The casualty notification duties along with all other responsibilities on the pastoral plate burdened Crisp at some point, and the living, breathing vessel he is made him vulnerable to circumstance.

"It was physical and emotional and it all just kind of added up until I found myself having a lot of sleepless nights and was experiencing physical exhaustion," he said. "My blood pressure went up, I had chest pains and on a couple of occasions (I) went to the emergency room. I didn't know what was going on. After a couple of trips, the doctor said I was physically fit but I needed to learn how to handle stress. I was slowly eroding my own resiliency."

Crisp said he did two things to alleviate his suffering: He found a prayer partner in a fellow chaplain and made notification to his boss a break was needed.
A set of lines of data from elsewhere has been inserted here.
(* ===== verification/MuxStream.v ===== *)
(** * Bounds of an endpoint, and the stream of an action across a connection *)

From S2P Require Import Prelude Mux MuxFacts.

Module MuxStream.
Import Mux MuxFacts.

#[local] Arguments events_for : simpl never.
#[local] Arguments dispatch_inbound : simpl never.
#[local] Arguments cleanup_client : simpl never.
#[local] Arguments drop_handle : simpl never.
#[local] Arguments cancel : simpl never.
#[local] Arguments PER_ACTION_BUFFER : simpl never.
#[local] Arguments OUTBOUND_BUFFER : simpl never.

(** ** What each operation changes *)

(** Everything handed to the writer, in order. *)
Definition out (s : Mux) : list Envelope := wire_out s ++ lost s ++ outbound s.

#[local] Arguments out : simpl never.

(** The fields the invariants below read. *)
Definition same_client (s s' : Mux) : Prop :=
  actions s' = actions s /\ outbound s' = outbound s /\ wire_out s' = wire_out s /\ lost s' = lost s /\ writer s' = writer s.

Lemma dispatch_same env s : same_client s (dispatch_inbound env s).
Proof.
  unfold dispatch_inbound, handle_inbound_action, handle_inbound_cancel, route_to_client.
  repeat case_match; done.
Qed.

(** The channels after a dispatch: a new one may be appended. *)
Lemma dispatch_channels env s :
  channels (dispatch_inbound env s) = channels s
  \/ exists id rid, channels (dispatch_inbound env s) = channels s ++ [mkChannel id rid false Queued []].
Proof.
  unfold dispatch_inbound, handle_inbound_action, handle_inbound_cancel, route_to_client.
  repeat case_match; eauto.
Qed.

Lemma dispatch_route env s id ev fin :
  reader (dispatch_inbound env s) = Route id ev fin -> event_id ev = id.
Proof.
  destruct (event_of env) as [x|] eqn:He.
  - rewrite (dispatch_event_eq env x) by done. unfold route_to_client. repeat case_match; cbn; by intros [= <- <- <-].
  - unfold event_of, dispatch_inbound, handle_inbound_action, handle_inbound_cancel in *. repeat case_match; done.
Qed.

Lemma push_outbound_out env s s' :
  push_outbound env s = Some s' ->
  s' = set_outbound (outbound s') s /\ length (outbound s') <= length (outbound s) `max` OUTBOUND_BUFFER
  /\ out s' = out s ++ if outbound_open s then [env] else [].
Proof.
  unfold push_outbound, out. destruct (outbound_open s); cbn [negb].
  - case_match eqn:E; [| done]. intros [= <-]. apply Nat.ltb_lt in E. cbn. rewrite length_app. cbn.
    split_and!; [done | lia | by rewrite !app_assoc].
  - intros [= <-]. rewrite app_nil_r. split_and!; [by destruct s | lia | done].
Qed.

(** ** Shapes of envelopes *)

Definition carries (env : Envelope) (ev : StreamEvent) : Prop :=
  body env = Some (match ev with
                   | Progress m => BProgress m | Stream m => BStream m
                   | Result m => BResult m | Error e => BError e
                   end).

Definition handle_ok (id : string) (a : Action) : Prop :=
  match handle a with
  | Submitting env => exists req, body env = Some (BAction req)
  | Cancelling env => body env = Some (BCancel id) /\ flagged a = true
  | _ => True
  end.

(** The state of a response channel: nothing terminal before it is flagged,
    one terminal event after. *)
Definition channel_ok (c : Channel) : Prop :=
  match response c with
  | Sending env ev =>
      carries env ev /\ event_id ev = ch_action_id c /\ terminal ev = ch_terminated c
      /\ has_terminal (sent c) = false
  | Dropped => cut (sent c) = sent c
  | _ => ch_terminated c = false /\ has_terminal (sent c) = false
  end.

Record shapes (s : Mux) : Prop := mkShapes {
  sh_handle : forall id a, actions s !! id = Some a -> handle_ok id a;
  sh_channel : forall k c, channels s !! k = Some c -> channel_ok c;
  sh_lost : writer s = SendWait -> lost s = []
}.

Lemma shapes_ext s s' :
  actions s = actions s' -> channels s = channels s' -> lost s = lost s' -> (writer s' = SendWait -> writer s = SendWait) ->
  shapes s -> shapes s'.
Proof. intros E1 E2 E3 E4 []. split; rewrite <- ?E1, <- ?E2, <- ?E3; auto. Qed.

Lemma shapes_action s id a : handle_ok id a -> shapes s -> shapes (set_action id a s).
Proof.
  intros Ha []. split; cbn; [| done | done]. intros i b. destruct (decide (id = i)) as [->|Hne].
  - rewrite lookup_insert_eq. by intros [= <-].
  - rewrite lookup_insert_ne by done. apply sh_handle0.
Qed.

Lemma shapes_flag s id : shapes s -> shapes (flag id s).
Proof.
  intros []. split; cbn; [| done | done]. intros i b Hb. destruct (decide (id = i)) as [->|Hne].
  - rewrite lookup_alter_eq in Hb. destruct (actions s !! i) as [a|] eqn:Ea; [| done]. injection Hb as <-.
    specialize (sh_handle0 i a Ea). unfold handle_ok in *. cbn. destruct (handle a); naive_solver.
  - rewrite lookup_alter_ne in Hb by done. by apply sh_handle0.
Qed.
(* ===== verification/Request.v ===== *)
(** * barista-ipc and barista-cli: action requests

    The messages of proto/barista/v1/worker.proto that the lifecycle commands
    build and read, and [build_action_request] of
    crates/barista-cli/src/action_graph/mod.rs.  Of [ActionRequest] the model
    keeps the fields that some code of the command line sets, and of
    [ActionResult] those that it reads; the others hold their protobuf
    defaults and are never looked at. *)

From S2P Require Import Prelude Pom Effective Profile ActionGraph.

Module Request.

Inductive Secret : Type := Password (s : string) | Token (s : string) | SshKey (s : string).

Record Credential := mkCredential { server_id : string; username : string; secret : option Secret }.

Record CredentialsEnvelope := mkEnvelope { entries : list Credential }.

Record ActionRequest := mkRequest {
  action_id : string;
  mojo_coords : string;
  project_root : string;
  pom_path : string;
  system_properties : gmap string string;
  environment : gmap string string;
  working_directory : string;
  stdout_stream_id : Z;
  stderr_stream_id : Z;
  maven_compat : string;
  credentials : option CredentialsEnvelope
}.

(** The typed error of a failed action. *)
Record WireError := mkWireError { err_code : string; err_message : string }.

Record ActionResult := mkResult {
  res_action_id : string;
  status : Z;
  exit_code : Z;
  failure_message : string;
  error : option WireError
}.

Definition build_action_request (graph : ActionGraph.ActionGraph) (action : ActionGraph.PlannedAction)
    (root : string) : ActionRequest :=
  mkRequest "" (ActionGraph.phase action) root (ActionGraph.pom_path graph) ∅ ∅
    (ActionGraph.module_root graph) 1 2 "4" None.

Definition set_project_root (p : string) (r : ActionRequest) : ActionRequest :=
  mkRequest (action_id r) (mojo_coords r) p (pom_path r) (system_properties r) (environment r)
    (working_directory r) (stdout_stream_id r) (stderr_stream_id r) (maven_compat r) (credentials r).

Definition set_credentials (c : CredentialsEnvelope) (r : ActionRequest) : ActionRequest :=
  mkRequest (action_id r) (mojo_coords r) (project_root r) (pom_path r) (system_properties r) (environment r)
    (working_directory r) (stdout_stream_id r) (stderr_stream_id r) (maven_compat r) (Some c).

Definition set_reproducible (props env : gmap string string) (compat : string) (r : ActionRequest) : ActionRequest :=
  mkRequest (action_id r) (mojo_coords r) (project_root r) (pom_path r) props env
    (working_directory r) (stdout_stream_id r) (stderr_stream_id r) compat (credentials r).

End Request.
"I don't know if I took a whole lot off my plate, but it kind of helped me reorganize my priorities," said Crisp, who feared his ministry was coming to an end. "That helped me bounce back rather quickly."

In retrospect and having been witness to resiliency on the highest levels, the chaplain said everyone is susceptible to dysfunction due to stress and anxiety.

"I want people to know that no matter who you are, you can experience things you've never have before, and if you not willing to talk about it, then you have no options," he said, noting he has not hidden his struggle. "If you are willing to talk about it, it's amazing how you can bounce back."

Crisp having experienced so much humanity as a pastor, advisor, counselor and confidante has concluded the longest, darkest days can see light through sober thought and deliberation.

"A calm approach to every problem allows you to think through it, and find solutions," he said. "And taking it to another level, from my perspective, if you can reach deep and find faith you can apply in the circumstance, then you have an added measure of strength you normally wouldn't have."

Yes, said the chaplain, military members need faith, given the potential for hardship and struggle.

"The Bible tells stories of great people who went through very hard times," said Crisp, "and their faith, while it didn't protect them from hard times necessarily, it gave them the foundation in which to prepare their responses to hardship. I believe this is where faith has its greatest value to the individual, especially to the Soldier."

Crisp and Janet will retire to the Asheville, N.C., area, where he said he has plans to volunteer at the Veterans Affairs hospital there and continue to serve Soldiers and veterans.